(** [Object.fromEntries], also the object a JSON document of string members
    is parsed to: the members are assigned in order. *)
Definition fromEntries (l : list (string * string)) : Obj :=
  fold_left (λ o kv, set o kv.1 kv.2) l [].

(** *** [String.prototype.replace] with a string pattern and a string
    replacement

    The first occurrence of the pattern is replaced by the expansion of the
    replacement ([GetSubstitution]): in it [$$] stands for a dollar sign,
    [$&] for the pattern, [$] and a backtick for what precedes the
    occurrence, [$] and an apostrophe for what follows it. A string pattern
    has no captures: a dollar sign before anything else stands for itself. *)

Fixpoint skipN (n : nat) (s : string) : string :=
  match n, s with
  | S n', String _ s' => skipN n' s'
  | _, _ => s
  end.

Fixpoint getSubstitution (matched before after template : string) : string :=
  match template with
  | EmptyString => EmptyString
  | String c t =>
      if Ascii.eqb c "$"
      then match t with
           | EmptyString => String c EmptyString
           | String c' t' =>
               if Ascii.eqb c' "$" then String "$" (getSubstitution matched before after t')
               else if Ascii.eqb c' "&" then matched +:+ getSubstitution matched before after t'
               else if Ascii.eqb c' "`" then before +:+ getSubstitution matched before after t'
               else if Ascii.eqb c' "'" then after +:+ getSubstitution matched before after t'
               else String c (getSubstitution matched before after t)
           end
      else String c (getSubstitution matched before after t)
  end.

* _WHAT TO DO_
If a line above contains the string "skipN", count it, then give the total and nothing else.

* _SOLUTION TO THE EXERCISE_
2